TLS fingerprinting identifies a client by analyzing the details of how it negotiates an encrypted connection. It lets servers detect specific tools or browsers before any web request data is exchanged.

Last updated June 8, 2026

Definition

TLS fingerprinting is the practice of identifying client software by inspecting the parameters it sends during the TLS handshake. Every HTTPS connection begins with a ClientHello message, and the exact composition of that message reveals which library or browser is connecting.

What Gets Fingerprinted

Servers examine the offered cipher suites, TLS version, supported extensions, elliptic curves, signature algorithms, and their ordering. Methods like JA3 and the newer JA4 compress these values into a hash. Because browsers and HTTP libraries build their handshakes differently, each yields a recognizable signature.

  • Pre-HTTP: Detection occurs before headers or cookies are seen.
  • Proxy-resistant: Changing IPs does not alter the handshake.
  • Hard to fake: Requires controlling the underlying TLS stack.

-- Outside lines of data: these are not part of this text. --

(** C32: A cell that is cached is the one every later request for its key is given, directly
    or through a projection of it, and nothing is built for the key again, whatever else the
    server does and whichever handles are dropped, as long as somebody holds the cell or a
    projection of it: if the requests for the key that are already under way have not found
    it missing or dead, and what they carry is the cell. *)
Theorem held_cells_are_shared nested before actions w w' kind key c :
  run nested before w_empty = Some w →
  ce_weak <$> cache_of kind w !! key = Some c →
  (∀ tid f, f ∈ stack_of tid w → for_key kind key (fr_request f) → calm c w (fr_request f) (fr_phase f)) →
  run nested actions w = Some w' → kept nested c actions w = true →
  (∀ tid r x, mkFrame r (Finished x) ∈ stack_of tid w' → for_key kind key r → result_is c w' r x) ∧
  (∀ x, build_of kind key w' x → build_of kind key w x) ∧
  lookup_cached kind key w' = Live c.
Proof.
  intros E0 Ew Hq E K. pose proof (run_sound _ _ _ _ E0 sound_empty) as Sd.
  destruct (run_settled nested kind key c actions w w' E K Sd) as ([Ew' F'] & Sd' & A' & Hb).
  { split; [done|]. intros tid. apply Forall_forall. intros f Hf Kf. by apply (Hq tid f). }
  split; [|split; [done|]].
  - intros tid r x Hx Kr. pose proof (F' tid) as Ft. rewrite Forall_forall in Ft. by apply (Ft _ Hx).
  - by apply lookup_cached_weak.
Qed.

(** C33: As long as no cell is dropped, a key is built at most once, however many threads
    ask for it at the same time and even if builds panic; all who asked for the map itself
    are given the same one. *)
Theorem keys_are_built_once nested actions w :
  (∀ q, well_formed q → Forall well_formed (nested q)) →
  Forall (λ a, arrival_ok well_formed a ∧ ∀ c, a ≠ DropHandle c) actions → run nested actions w_empty = Some w →
  (∀ kind key x y, build_of kind key w x → build_of kind key w y → x = y) ∧
  ∀ tid tid' r r' x y, mkFrame r (Finished x) ∈ stack_of tid w → mkFrame r' (Finished y) ∈ stack_of tid' w →
    same_graph r r' → rq_typed r = None → rq_typed r' = None → x = y.
Proof.
  intros Hn Ha E.
  assert (Forall (arrival_ok well_formed) actions) as Ha' by (eapply Forall_impl; [exact Ha|by intros a []]).
  assert (requests_ok well_formed w) as R by (apply (run_requests_ok nested _ Hn actions w_empty w Ha' E), requests_empty).
  assert (∀ kind key x y, build_of kind key w x → build_of kind key w y → x = y) as Hu.
  { intros kind key x y (r & Er & Mk & My) Hy.
    assert (∀ q, well_formed q → rq_key q = key → rq_kind q = kind) as Hk.
    { intros q W Ey. rewrite <- Mk. apply well_formed_kind; [done|by eapply cells_ok|congruence]. }
    destruct (run_staged nested well_formed Hn kind key Hk actions w_empty w Fresh Ha E) as [_ [st S]];
      [apply sound_empty|apply locks_empty|apply requests_empty| |apply staged_empty|].
    - intros tid. unfold stack_of. simpl. rewrite lookup_empty. constructor.
    - eapply (staged_once kind key); [done| |done]. by exists r. }
  split; [done|]. intros tid tid' r r' x y Hx Hy S T T'. pose proof (run_sound _ _ _ _ E sound_empty) as Sd.
  pose proof (sound_frames _ Sd tid) as F. pose proof (sound_frames _ Sd tid') as F'.
  pose proof (stacks_ok _ _ R tid) as W. pose proof (stacks_ok _ _ R tid') as W'. rewrite Forall_forall in F, F', W, W'.
  specialize (F _ Hx). specialize (F' _ Hy). destruct (W _ Hx) as [Wr _], (W' _ Hy) as [Wr' _].
  simpl in Wr, Wr'.
  unfold frame_sound, result_for in F, F'. simpl in F, F'. rewrite T in F. rewrite T' in F'.
  apply key_same in S as Ek; [|done..]. pose proof (well_formed_kind _ _ Wr Wr' Ek) as Ekk.
  apply (Hu (rq_kind r) (rq_key r)); [exact F|]. rewrite Ekk, Ek. exact F'.
Qed.

(** C34: If builds only ask for keys of a lower rank, the threads of a server cannot
    deadlock on the gates: from every state they can run to the end; however they are
    scheduled they take at most [work] steps; and a state in which no thread can move is one
    in which every request has returned. *)
Theorem requests_come_to_an_end nested rank actions w :
  (∀ q, well_formed q → Forall well_formed (nested q)) →
  (∀ r q, well_formed r → q ∈ nested r → rank q < rank r) →
  (∀ r r', well_formed r → well_formed r' → rq_key r = rq_key r' → rank r = rank r') →
  Forall (arrival_ok well_formed) actions → run nested actions w_empty = Some w →
  (∃ sched w', run nested (Run <$> sched) w = Some w' ∧ idle w') ∧
  ∀ sched w', run nested (Run <$> sched) w = Some w' →
    length sched ≤ work nested rank w ∧ ((∀ tid, run_thread nested tid w' = None) → idle w').
Proof.
  intros Hn Hr Hk Ha E. pose proof (run_locks _ _ _ _ E locks_empty) as L.
  destruct (run_ordered nested well_formed Hn rank Hr actions w_empty w Ha E) as [R O];
    [apply requests_empty|apply ordered_empty|].
  split; [by eapply threads_finish|]. intros sched w' Es. split.
  - pose proof (threads_bounded nested well_formed Hn rank Hr sched w w' R Es). lia.
  - assert (Forall (arrival_ok well_formed) (Run <$> sched)) as Hs by by apply Forall_fmap, Forall_true.
    destruct (run_ordered nested well_formed Hn rank Hr (Run <$> sched) w w' Hs Es R O) as [R' O'].
    eapply stuck_idle; [done..|by eapply run_locks|done|done].
Qed.

(** ** Runs to instantiate the properties at *)
Module Example.

Definition client (name : string) : RequestContext := from_client "2026-01-01T00:00:00Z" "tx" name "host-1".
Definition people : Request := query_map_untyped "GetAllPeople" 7 (client "ann").
Definition typed_people : Request := query_map "GetAllPeople" 7 (client "bob") "Person".
Definition status (name : string) : Request := report "WindbackStatus" 11 PerClient (client name).

(** A report reads a query; queries ask for nothing. *)
Definition nested r : list Request :=
  match rq_kind r with
  | ReportCache => [query_map_untyped "GetAllPeople" 7 (rq_context r)]
  | QueryCache | ViewCache => []
  end.
Definition rank r : nat := match rq_kind r with ReportCache => 1 | QueryCache | ViewCache => 0 end.

Definition steps (n tid : nat) : list Action := replicate n (Run tid).

Definition world (actions : list Action) : World := default w_empty (run nested actions w_empty).

(** Two clients ask for their status at the same time, a third for the people. *)
Definition actions : list Action :=
  [Arrive 0 (status "ann"); Arrive 1 (status "bob"); Arrive 2 typed_people]
  ++ steps 5 0 ++ steps 3 1 ++ steps 2 2 ++ steps 8 0 ++ steps 5 1 ++ steps 4 2 ++ steps 5 0 ++ steps 3 1.

Lemma nested_fine q : well_formed q → Forall well_formed (nested q).
Proof. unfold nested. intros (H & _ & _). destruct (rq_kind q); repeat constructor; done. Qed.

Lemma nested_rank r q : well_formed r → q ∈ nested r → rank q < rank r.
Proof.
  intros _ H. unfold nested in H. unfold rank at 2. destruct (rq_kind r); try by apply not_elem_of_nil in H.
  apply list_elem_of_singleton in H as ->. unfold rank. simpl. lia.
Qed.

Lemma rank_key r r' : well_formed r → well_formed r' → rq_key r = rq_key r' → rank r = rank r'.
Proof. intros W W' E. unfold rank. by rewrite (well_formed_kind r r' W W' E). Qed.

Lemma actions_fine : Forall (λ a, arrival_ok well_formed a ∧ ∀ c, a ≠ DropHandle c) actions.
Proof. by repeat constructor. Qed.

End Example.

(** ** The properties at these runs *)

Lemma cached_cells_belong_to_their_callers_witness :
  (∃ r0, origin (Example.world Example.actions) 6 = Some r0 ∧ same_graph r0 (Example.status "ann")) ∧
  ∀ tid' r', mkFrame r' (Finished 6) ∈ stack_of tid' (Example.world Example.actions) → same_graph r' (Example.status "ann").
Proof.
  apply (cached_cells_belong_to_their_callers Example.nested Example.actions _ 0).
  - apply Example.nested_fine.
  - eapply Forall_impl; [apply Example.actions_fine|]. by intros a [].
  - vm_compute. reflexivity.
  - assert (stack_of 0 (Example.world Example.actions) = [mkFrame (Example.status "ann") (Finished 6)]) as -> by by vm_compute.
    left.
Defined.

(** The query built for ann's status, and bob's typed projection of it, about to be returned.
    Both handles on the query are dropped and the server sweeps: the projection keeps the
    query for the session that asks next. *)
Lemma held_cells_are_shared_witness :
  let before := Example.actions in
  let later := [Run 0; Run 1; Run 2; DropHandle 3; DropHandle 3; SweepEntry QueryCache (rq_key Example.people);
                Arrive 0 Example.people; DropHandle 6; Run 0] in
  (∀ tid r x, mkFrame r (Finished x) ∈ stack_of tid (Example.world (before ++ later)) →
    for_key QueryCache (rq_key Example.people) r → result_is 3 (Example.world (before ++ later)) r x) ∧
  (∀ x, build_of QueryCache (rq_key Example.people) (Example.world (before ++ later)) x →
    build_of QueryCache (rq_key Example.people) (Example.world before) x) ∧
  lookup_cached QueryCache (rq_key Example.people) (Example.world (before ++ later)) = Live 3.
Proof.
  intros before later. apply (held_cells_are_shared Example.nested before later).
  - by vm_compute.
  - by vm_compute.
  - intros tid f Hf [Hk _].
    assert (map_Forall (λ _ stack, Forall (λ f, rq_kind (fr_request f) = QueryCache →
      rq_typed (fr_request f) = Some "Person::Id" ∧ (match fr_phase f with Finished x => bool_decide (x = 5) | _ => false end) = true) stack)
      (w_threads (Example.world before))) as I.
    { apply (bool_decide_unpack _). by vm_compute. }
    assert (w_cells (Example.world before) !! 5 = Some (Projected "Person::Id" 3)) as C5 by by vm_compute.
    revert I C5 Hf. generalize (Example.world before). intros w I C5 Hf.
    unfold stack_of in Hf. destruct (w_threads w !! tid) as [s|] eqn:E; simpl in Hf; [|by apply not_elem_of_nil in Hf].
    pose proof (I tid s E) as Fs. rewrite Forall_forall in Fs. destruct (Fs f Hf Hk) as [Et Ep].
    destruct (fr_phase f) as [| | | | | | | | | | | | |x]; try done. apply bool_decide_eq_true in Ep as ->.
    unfold calm, result_is. by rewrite Et.
  - by vm_compute.
  - by vm_compute.
Defined.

Why It Matters for Scraping

TLS fingerprinting is one of the most effective anti-bot layers because it inspects something most scrapers cannot easily change. A request from python-requests looks nothing like Chrome at the TLS level, exposing it instantly. Evasion relies on impersonation libraries such as curl-impersonate and tls-client, or real browser engines that produce authentic handshakes.

Examples

1

A server rejecting connections whose TLS handshake matches python-requests

2

JA4 fingerprints distinguishing Firefox from automation tools

3

tls-client mimicking Chrome's exact cipher suite order to pass detection

Common Use Cases

Blocking scrapers at the connection layer
Distinguishing real browsers from HTTP libraries
Threat intelligence and malware traffic classification
Allowlisting trusted client signatures

Frequently Asked Questions

TLS fingerprinting analyzes the encrypted-connection handshake at the network layer, while browser fingerprinting inspects JavaScript-accessible attributes like canvas, fonts, and screen size in the page.
JA4 is a newer, more robust fingerprinting standard than JA3. It captures additional handshake details and is harder to evade, improving accuracy in detecting automation.